• TASK DATA
^^^^^^^^

(** Two unannotated pages, exported with [{ captureAllPages: true }]. *)
Definition captureAllRun : Run PDFExporter :=
  buildAnnotatedPdfExporter [] (sampleViewer [] []) 2
    (Some {| captureAllPages := Some true |}).

(** The file name a source resolves to, before the suffix is stripped. *)
Definition sourceName (P : Platform) (currentFile : CurrentFile)
    (filenameExtractor : option (string → string)) : string :=
  match currentFile with
  | IsFile file => name file
  | IsString url => default (defaultFilenameExtractor P) filenameExtractor url
  end.

(** The weakest reading of "extension-free": appending [.pdf] to the name
    does not double a [.pdf] extension. *)
Definition pdfExtensionFree (s : string) : Prop :=
  endsWith (toLowerCase s) ".pdf" = false.

(** The fetch of [url] succeeds with body [bytes]. *)
Definition fetched (P : Platform) (url : string) (bytes : Bytes) : Prop :=
  ∃ response, fetch P url = Normal response ∧ ok response = true ∧
              response_arrayBuffer response = Normal bytes.

(** An in-memory file whose name carries the suffix twice. *)
Definition scanFile : File :=
  {| name := "scan.pdf.pdf"; file_arrayBuffer := Normal [] |}.

(** ** Further observations on a run *)

(** The pages whose merged canvas was requested, in order. *)
Definition canvasRequests (t : list Event) : list Z :=
  omap (λ ev, match ev with CallGetMergedCanvasForPage page => Some page | _ => None end) t.

(** The pages whose annotations were queried, in order. *)
Definition annotationQueries (t : list Event) : list Z :=
  omap (λ ev, match ev with CallPageHasAnnotations page => Some page | _ => None end) t.

(** The warnings written to the console, in order. *)
Definition warnings (t : list Event) : list Warning :=
  omap (λ ev, match ev with ConsoleWarn w => Some w | _ => None end) t.

Definition isProgress (ev : Event) : bool :=
  match ev with OnProgress _ => true | _ => false end.

(** A trace with the calls to the progress callback left out. *)
Definition withoutProgress (t : list Event) : list Event :=
  filter (λ ev, isProgress ev = false) t.

(** The events [t], then the run [r]. *)
Definition prepend {A} (t : list Event) (r : Run A) : Run A := (t ++ r.1, r.2).
(** * gluegun: command resolution and dispatch (packages/gluegun/src/domain/runtime.js)

    A shallow embedding of [run] and [Runtime.findCommand], and the
    properties of the resolution walk, the configuration layering, the
    parameter merge and the extension pipeline. *)

From Stdlib Require Import ZArith Lia.
From stdpp Require Import base option list strings gmap.

Local Open Scope string_scope.
Local Open Scope list_scope.
Local Open Scope Z_scope.

(** ** Values *)

(** JavaScript values as far as configuration objects need them. An object
    used as a map is a [gmap] from property names to values. *)
#[local] Unset Elimination Schemes.
Inductive Value : Type :=
| VUndefined
| VNull
| VBool (b : bool)
| VNum (n : Z)
| VStr (s : string)
| VObj (o : gmap string Value).
#[local] Set Elimination Schemes.

Abbreviation Obj := (gmap string Value).

(** ramda [merge(a, b)]: a fresh object with the own properties of [a]
    overwritten by those of [b]. *)
Definition merge (a b : Obj) : Obj := b ∪ a.

(** ramda [clone]: a deep copy; values here have no identity. *)
Definition clone (o : Obj) : Obj := o.

(** ** Exceptions and results *)

Inductive Exn : Type :=
| TypeError (msg : string)
| ReferenceError (msg : string)
| Thrown (v : Value).

Inductive Completion (A : Type) : Type :=
| Return (a : A)
| Throw (e : Exn).
Arguments Return {A} a.
Arguments Throw {A} e.

(** ** Data model *)

(** A function value stored in a record is kept as a handle; the runtime
    environment says what calling it does. *)
Definition Handle := nat.

Record Command : Type := mkCommand {
  name : string;
  commandPath : list string;
  alias : list string;
  run_of : option Handle       (* the [run] property, when there is one *)
}.

Record Plugin : Type := mkPlugin {
  plugin_name : string;
  commands : list Command;
  plugin_defaults : Obj
}.

Record Extension : Type := mkExtension {
  ext_name : string;
  setup : Handle
}.

(** ** ramda and Array helpers *)

(** [Array.prototype.slice(0, -1)]: everything but the last element. *)
Definition slice_init (l : list string) : list string := removelast l.

(** ramda [equals] on arrays of strings. *)
Definition equals (a b : list string) : bool := bool_decide (a = b).

(** [Array.prototype.includes] on an array of strings. *)
Definition includes (l : list string) (s : string) : bool := bool_decide (s ∈ l).

(** ramda [sort(cmp, list)]: a sorted copy. [Array.prototype.sort] is stable
    (ECMAScript 2019): elements that compare equal keep their order. *)
Section Sort.
Context {A : Type} (cmp : A → A → Z).

Fixpoint sort_insert (x : A) (l : list A) : list A :=
  match l with
  | [] => [x]
  | y :: l' => if cmp x y <=? 0 then x :: y :: l' else y :: sort_insert x l'
  end.

Fixpoint sort (l : list A) : list A :=
  match l with
  | [] => []
  | x :: l' => sort_insert x (sort l')
  end.
End Sort.

(** The comparator of [findCommand]:
    [(a, b) => a.commandPath.length - b.commandPath.length]. *)
Definition by_path_length (a b : Command) : Z :=
  Z.of_nat (length (commandPath a)) - Z.of_nat (length (commandPath b)).

(** ** Runtime.findCommand *)

(** The predicate handed to [find] in the walk:
    [equals(command.commandPath.slice(0, -1), prevPath)
       && (command.name === currName || command.alias.includes(currName))]. *)
Definition fits (prevPath : list string) (currName : string) (command : Command) : bool :=
  equals (slice_init (commandPath command)) prevPath
  && (bool_decide (name command = currName) || includes (alias command) currName).

(** The reducer of the walk, for the commands it searches. *)
Definition walk_find (cmds : list Command) (prevPath : list string) (currName : string)
  : option Command :=
  find (fits prevPath currName) (sort by_path_length cmds).

Definition walk_step (cmds : list Command) (prevPath : list string) (currName : string)
  : list string :=
  match walk_find cmds prevPath currName with
  | Some cmd => commandPath cmd
  | None => prevPath
  end.

(** [reduce(step, [])(commandPath)]. *)
Definition walk (cmds : list Command) (commandPath : list string) : list string :=
  fold_left (walk_step cmds) commandPath [].

(** [findCommand (context, commandPath)].

    The body reads [plugin.commands] and [plugin.name], while the parameter
    is called [context]: [plugin] is a free identifier of the function, bound
    by whatever scope encloses it. [plugin] below is that binding, [None]
    when the identifier is not declared (reading it then raises a
    ReferenceError). [context] is [None] for [null]/[undefined]. A missing
    [commandPath] is [None]. The result [None] stands for [null] and for the
    [undefined] of an unsuccessful [find]. *)
Definition findCommand (plugin : option Plugin) (context : option Plugin)
    (commandPath_arg : option (list string)) : Completion (option Command) :=
  match context with
  | None => Throw (TypeError "Cannot read property 'commands' of undefined")
  | Some context =>
    (* if (isNilOrEmpty(context.commands)) return null *)
    if bool_decide (commands context = []) then Return None
    else
      (* if (!commandPath) { commandPath = [] } *)
      let commandPath_arg := default [] commandPath_arg in
      match plugin with
      | None =>
        (* the first use of [plugin] is in the reducer when there is a token,
           else in the predicate of the default lookup, which runs at least
           once since context.commands is not empty *)
        Throw (ReferenceError "plugin is not defined")
      | Some plugin =>
        let finalCommandPath := walk (commands plugin) commandPath_arg in
        if bool_decide (length finalCommandPath = 0%nat) then
          Return (find (λ command, equals (commandPath command) [plugin_name plugin])
                       (commands context))
        else
          Return (find (λ command, equals (commandPath command) finalCommandPath)
                       (commands context))
      end
  end.
(** X16. Whatever the world, [find_reusable_window_from_status] calls
    [subprocess.run] exactly once, for the status command, activates no
    application, prints nothing on standard output and never exits the
    program. *)
Theorem find_reusable_window_effects (lower : str → str) (w : world) :
  actions (trace (find_reusable_window_from_status lower w)) = [Spawn status_argv] ∧
  printed (trace (find_reusable_window_from_status lower w)) = [] ∧
  ∀ code, result (find_reusable_window_from_status lower w) ≠ Raises (SystemExit code).
Proof.
  destruct (find_reusable_window_trace lower w) as (logs & Ht & Hlogs).
  rewrite Ht. split; [|split].
  - cbn [actions List.filter]. f_equal. by apply actions_logs.
  - cbn [printed omap list_omap]. by apply printed_logs.
  - intros code Hr.
    by apply (proj2 (find_reusable_window_from_status_sat lower w)) in Hr.
Qed.

(** ** The launch with the editor running and the command missing *)

(** C7. With the editor running, a file to open and the [code] command
    missing, the status call is turned into return code 127 by
    [run_command], so that no reusable window is reported and the run
    goes on to open a new window; the new-window call is made, it raises
    [FileNotFoundError], nothing catches it, the [sys.exit(0)] that
    follows is not reached, and the run ends with that exception and exit
    status 1 instead of exit code 0. *)
Theorem main_launch_new_code_missing :
  result (is_vscode_running world_code_missing) = Returns true ∧
  result (find_reusable_window_from_status ascii_lower world_code_missing)
  = Returns false ∧
  actions (trace (main ascii_lower world_code_missing [lit "/tmp/a.txt"]))
  = [Spawn [lit "code"; lit "--status"];
     Spawn [lit "code"; lit "--new-window"; lit "/tmp/a.txt"]] ∧
  printed (trace (main ascii_lower world_code_missing [lit "/tmp/a.txt"]))
  = [lit "Opening files in a new VSCode window: /tmp/a.txt"] ∧
  result (main ascii_lower world_code_missing [lit "/tmp/a.txt"])
  = Raises (Exception FileNotFoundError
              (lit "[Errno 2] No such file or directory: 'code'")) ∧
  exit_status (result (main ascii_lower world_code_missing [lit "/tmp/a.txt"])) = 1%Z.
Proof. repeat split; vm_compute; reflexivity. Qed.

(** In general: with the editor running and a classification that
    returns, a launch call that raises makes [main] end with the
    exception of the call. *)
Lemma main_launch_raises (lower : str → str) (w : world) (b : bool)
    (f : str) (fs : list str) (cls : exn_class) (msg : str) :
  result (is_vscode_running w) = Returns true →
  result (find_reusable_window_from_status lower w) = Returns b →
  os_run w (launch_argv b (f :: fs)) = RunRaises cls msg →
  result (main lower w (f :: fs)) = Raises (Exception cls msg) ∧
  exit_status (result (main lower w (f :: fs))) = 1%Z.
Proof.
  intros Hr Hb Hos. rewrite (main_launch lower w b f fs Hr Hb). cbn [result snd].
  fold (launch_argv b (f :: fs)). unfold after_launch. by rewrite Hos.
Qed.
(** C1, as the code has it: every feature of the written collection has
    a matching entry in the cleaned table; it carries that entry's
    identifier, which is the state code followed by the county code (5
    characters when the codes have 2 and 3), and the integer part of the
    entry's strictly positive population (strictly positive when the
    population is a whole number).  The written features are, in order,
    the polygons that have an entry, so a polygon whose identifier has
    no entry is not written, with null attributes or otherwise. *)
Theorem join_matches_cleaned_table
    (census_raw : list (list string)) (counties_geojson doc : GeoJSON)
    (df : list County) :
  load_table census_raw = Ok df -> merged counties_geojson df = Ok doc ->
  (forall f, f ∈ features doc ->
     exists c,
       c ∈ df /\ feature_fips f = Ok (JStr (FIPS c)) /\
       property f "fips" = JStr (FIPS c) /\
       property f "population" = JInt (int (population c)) /\
       (0 < population c)%Q /\
       FIPS c = (state (source c) ++ county (source c))%string /\
       ((exists n : Z, (population c == inject_Z n)%Q) ->
        0 < int (population c)) /\
       (String.length (state (source c)) = 2%nat ->
        String.length (county (source c)) = 3%nat ->
        String.length (FIPS c) = 5%nat)) /\
  Forall2 origin
    (List.filter (has_entry df) (features counties_geojson)) (features doc) /\
  (forall f0, f0 ∈ features counties_geojson -> has_entry df f0 = false ->
     forall f, f ∈ features doc -> feature_fips f <> feature_fips f0).
Proof.
  intros Hload Hm. split; [|split].
  - intros f Hf.
    destruct (feature_entry _ _ _ _ Hm Hf) as (c & Hc & Hfips & Hcar).
    destruct (county_origin _ _ _ Hload Hc)
      as (_ & _ & _ & _ & Hpos & _ & HF & _).
    destruct Hcar as (Hp1 & Hp2 & _).
    exists c. repeat split; auto.
    + intros Hn. now apply int_whole_pos.
    + intros Hs Hco. now rewrite HF, length_append, Hs, Hco.
  - apply merged_spec in Hm as [_ HF].
    eapply Forall2_impl; [exact HF|]. now intros f0 f [Ho _].
  - intros f0 _ Hno f Hf E.
    destruct (feature_entry _ _ _ _ Hm Hf) as (c & Hc & Hfips & _).
    unfold has_entry in Hno. rewrite <- E, Hfips in Hno.
    apply bool_decide_eq_false in Hno. apply Hno.
    apply list_elem_of_fmap. eauto.
Qed.

Lemma join_matches_cleaned_table_witness :
  (forall f, f ∈ features small_doc ->
     exists c,
       c ∈ small_df /\ feature_fips f = Ok (JStr (FIPS c)) /\
       property f "fips" = JStr (FIPS c) /\
       property f "population" = JInt (int (population c)) /\
       (0 < population c)%Q /\
       FIPS c = (state (source c) ++ county (source c))%string /\
       ((exists n : Z, (population c == inject_Z n)%Q) ->
        0 < int (population c)) /\
       (String.length (state (source c)) = 2%nat ->
        String.length (county (source c)) = 3%nat ->
        String.length (FIPS c) = 5%nat)) /\
  Forall2 origin
    (List.filter (has_entry small_df) (features small_counties))
    (features small_doc) /\
  (forall f0, f0 ∈ features small_counties -> has_entry small_df f0 = false ->
     forall f, f ∈ features small_doc -> feature_fips f <> feature_fips f0).
Proof.
  apply (join_matches_cleaned_table small_census small_counties small_doc
           small_df); reflexivity.
Defined.

(** C1, as the specification states it, fails: for the answer with the
    unpadded codes 6 and 37 and the count 0.5 the written feature has
    the 3-character identifier 637 and the population 0. *)
Lemma join_identifier_not_always_five_characters :
  (load_table short_census = Ok [short_county] /\
   merged short_counties [short_county] = Ok short_doc /\
   features short_doc = [attach "637" "637" short_county "Tiny"] /\
   property (attach "637" "637" short_county "Tiny") "population" = JInt 0 /\
   property (attach "637" "637" short_county "Tiny") "fips" = JStr "637") /\
  ~ (forall census_raw counties_geojson doc df,
       load_table census_raw = Ok df ->
       merged counties_geojson df = Ok doc ->
       forall f, f ∈ features doc ->
         exists c,
           c ∈ df /\ feature_fips f = Ok (JStr (FIPS c)) /\
           (exists n, property f "population" = JInt n /\ 0 < n) /\
           (exists s, property f "fips" = JStr s /\ String.length s = 5%nat)).
Proof.
  split; [repeat split|]. intros H.
  destruct (H short_census short_counties short_doc [short_county]
              short_load short_merged
              (attach "637" "637" short_county "Tiny"))
    as (c & _ & _ & (n & Hn & Hpos) & (s & Hs & Hlen)).
  - apply list_elem_of_here.
  - injection Hs as <-. discriminate Hlen.
Qed.

(* ====================================================================== *)
(** * Cleaning                                                            *)
(* ====================================================================== *)

(** ** What [to_numeric] reads *)

Section ToNumeric.

Import Pandas.

Lemma digits_value_uint (d : Decimal.uint) (acc : Z) :
  digits_value acc (list_ascii_of_string (NilEmpty.string_of_uint d))
  = Some (uint_value acc d).
Proof.
  revert acc. induction d; intros acc; cbn [NilEmpty.string_of_uint
    list_ascii_of_string digits_value uint_value]; [reflexivity|..];
    (change (digit_value _) with (Some 0) ||
     change (digit_value _) with (Some 1) ||
     change (digit_value _) with (Some 2) ||
     change (digit_value _) with (Some 3) ||
     change (digit_value _) with (Some 4) ||
     change (digit_value _) with (Some 5) ||
     change (digit_value _) with (Some 6) ||
     change (digit_value _) with (Some 7) ||
     change (digit_value _) with (Some 8) ||
     change (digit_value _) with (Some 9));
    cbv iota; rewrite ?Z.add_0_r; apply IHd.
Qed.

Lemma uint_value_acc (d : Decimal.uint) (acc : positive) :
  uint_value (Z.pos acc) d = Z.pos (Pos.of_uint_acc d acc).
Proof.
  revert acc. induction d; intros acc; cbn [uint_value Pos.of_uint_acc];
    [reflexivity|..];
    match goal with
    | |- uint_value ?a _ = Z.pos (Pos.of_uint_acc _ ?b) =>
        replace a with (Z.pos b) by lia
    end; apply IHd.
Qed.

Lemma uint_value_of_uint (d : Decimal.uint) :
  uint_value 0 d = Z.of_N (Pos.of_uint d).
Proof.
  induction d; cbn [uint_value Pos.of_uint]; try reflexivity;
    try (exact IHd); apply (uint_value_acc d).
Qed.

Lemma uint_value_to_uint (p : positive) :
  uint_value 0 (Pos.to_uint p) = Z.pos p.
Proof.
  now rewrite uint_value_of_uint, DecimalPos.Unsigned.of_to.
Qed.

Lemma digits_are_digits (d : Decimal.uint) :
  Forall (fun c => is_digit c = true)
    (list_ascii_of_string (NilEmpty.string_of_uint d)).
Proof. induction d; simpl; constructor; auto. Qed.

Lemma split_point_digits (l : list ascii) :
  Forall (fun c => is_digit c = true) l -> split_point l = (l, []).
Proof.
  induction 1 as [|c l Hc Hl IH]; [reflexivity|]. simpl.
  destruct (Ascii.eqb c ".") eqn:E.
  - apply Ascii.eqb_eq in E. subst c. discriminate Hc.
  - now rewrite IH.
Qed.

Lemma unsigned_decimal_digits (p : positive) :
  unsigned_decimal
    (list_ascii_of_string (NilEmpty.string_of_uint (Pos.to_uint p)))
  = Some (inject_Z (Z.pos p)).
Proof.
  unfold unsigned_decimal.
  rewrite (split_point_digits _ (digits_are_digits _)), app_nil_r.
  pose proof (digits_value_uint (Pos.to_uint p) 0) as Hv.
  rewrite uint_value_to_uint in Hv.
  destruct (list_ascii_of_string _) eqn:E.
  - exfalso. pose proof (DecimalPos.Unsigned.to_uint_nonnil p) as Hn.
    destruct (Pos.to_uint p); try discriminate E. now apply Hn.
  - rewrite Hv. reflexivity.
Qed.

(** [to_numeric] reads back the integer that [str] prints. *)
Lemma to_numeric_str (n : Z) : to_numeric (str n) = Some (inject_Z n).
Proof.
  destruct n as [|p|p]; [reflexivity|..];
    pose proof (unsigned_decimal_digits p) as H;
    pose proof (DecimalPos.Unsigned.to_uint_nonnil p) as Hn;
    unfold to_numeric, str; cbn [Z.to_int NilZero.string_of_int].
  - unfold NilZero.string_of_uint.
    destruct (Pos.to_uint p) eqn:E; [now contradiction Hn|..];
      cbn [NilEmpty.string_of_uint list_ascii_of_string] in H |- *;
      exact H.
  - cbn [list_ascii_of_string]. unfold NilZero.string_of_uint.
    destruct (Pos.to_uint p) eqn:E; [now contradiction Hn|..];
      cbn [NilEmpty.string_of_uint] in H |- *; rewrite H; reflexivity.
Qed.

(** [str] prints different integers differently. *)
Lemma str_inj (n m : Z) : str n = str m -> n = m.
Proof.
  intros E. pose proof (to_numeric_str n) as Hn. rewrite E in Hn.
  rewrite to_numeric_str in Hn. now injection Hn.
Qed.

(** A string without digits is not read as a number. *)
Lemma unsigned_decimal_no_digit (l : list ascii) :
  Forall (fun c => is_digit c = false) l -> unsigned_decimal l = None.
Proof.
  intros Hl. unfold unsigned_decimal.
  assert (Hs : Forall (fun c => is_digit c = false)
                 ((split_point l).1 ++ (split_point l).2)).
  { induction Hl as [|c l Hc Hl IH]; [constructor|]. simpl.
    destruct (Ascii.eqb c "."); simpl.
    - exact Hl.
    - destruct (split_point l) as [a b]. simpl in *. now constructor. }
  destruct (split_point l) as [ip fp]. simpl in Hs.
  destruct (ip ++ fp) as [|c k]; [reflexivity|].
  apply Forall_cons in Hs as [Hc _]. unfold is_digit in Hc. simpl.
  destruct (digit_value c); [discriminate Hc | reflexivity].
Qed.

Lemma to_numeric_unsigned (cell : string) :
  exists l, (l = list_ascii_of_string cell \/
             exists c, c :: l = list_ascii_of_string cell) /\
            (to_numeric cell = unsigned_decimal l \/
             to_numeric cell = Qopp <$> unsigned_decimal l).
Proof.
  unfold to_numeric. destruct (list_ascii_of_string cell) as [|c l].
  - exists []. auto.
  - destruct c as [[] [] [] [] [] [] [] []];
      solve [ exists l; eauto | eexists (_ :: l); eauto ].
Qed.

Lemma to_numeric_no_number (cell : string) :
  no_number cell = true -> to_numeric cell = None.
Proof.
  unfold no_number. rewrite forallb_forall. intros H.
  assert (Hd : Forall (fun c => is_digit c = false)
                 (list_ascii_of_string cell)).
  { apply List.Forall_forall. intros c Hc. specialize (H c Hc).
    destruct (is_digit c); [|reflexivity].
    rewrite andb_false_r in H. discriminate H. }
  destruct (to_numeric_unsigned cell) as (l & Hl & Hn).
  assert (Hd' : Forall (fun c => is_digit c = false) l).
  { destruct Hl as [->|[c E]]; [exact Hd|].
    rewrite <- E in Hd. now apply Forall_cons in Hd as [_ Hd]. }
  rewrite (unsigned_decimal_no_digit l Hd') in Hn.
  destruct Hn as [-> | ->]; reflexivity.
Qed.

End ToNumeric.

(** ** The rows that are kept *)

Lemma sentinel_not_positive :
  Pandas.to_numeric "-666666666" = Some (-666666666 # 1) /\
  Pandas.to_numeric "0" = Some (0 # 1).
Proof. split; reflexivity. Qed.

^^^^^^^^

Only the lines from the beginning of the entries through the line bearing "(t ++ r.1, r.2)." should be returned, each exactly as written.

• SOLUTION TO THIS TASK
(** Two unannotated pages, exported with [{ captureAllPages: true }]. *)
Definition captureAllRun : Run PDFExporter :=
  buildAnnotatedPdfExporter [] (sampleViewer [] []) 2
    (Some {| captureAllPages := Some true |}).

(** The file name a source resolves to, before the suffix is stripped. *)
Definition sourceName (P : Platform) (currentFile : CurrentFile)
    (filenameExtractor : option (string → string)) : string :=
  match currentFile with
  | IsFile file => name file
  | IsString url => default (defaultFilenameExtractor P) filenameExtractor url
  end.

(** The weakest reading of "extension-free": appending [.pdf] to the name
    does not double a [.pdf] extension. *)
Definition pdfExtensionFree (s : string) : Prop :=
  endsWith (toLowerCase s) ".pdf" = false.

(** The fetch of [url] succeeds with body [bytes]. *)
Definition fetched (P : Platform) (url : string) (bytes : Bytes) : Prop :=
  ∃ response, fetch P url = Normal response ∧ ok response = true ∧
              response_arrayBuffer response = Normal bytes.

(** An in-memory file whose name carries the suffix twice. *)
Definition scanFile : File :=
  {| name := "scan.pdf.pdf"; file_arrayBuffer := Normal [] |}.

(** ** Further observations on a run *)

(** The pages whose merged canvas was requested, in order. *)
Definition canvasRequests (t : list Event) : list Z :=
  omap (λ ev, match ev with CallGetMergedCanvasForPage page => Some page | _ => None end) t.

(** The pages whose annotations were queried, in order. *)
Definition annotationQueries (t : list Event) : list Z :=
  omap (λ ev, match ev with CallPageHasAnnotations page => Some page | _ => None end) t.

(** The warnings written to the console, in order. *)
Definition warnings (t : list Event) : list Warning :=
  omap (λ ev, match ev with ConsoleWarn w => Some w | _ => None end) t.

Definition isProgress (ev : Event) : bool :=
  match ev with OnProgress _ => true | _ => false end.

(** A trace with the calls to the progress callback left out. *)
Definition withoutProgress (t : list Event) : list Event :=
  filter (λ ev, isProgress ev = false) t.

(** The events [t], then the run [r]. *)
Definition prepend {A} (t : list Event) (r : Run A) : Run A := (t ++ r.1, r.2).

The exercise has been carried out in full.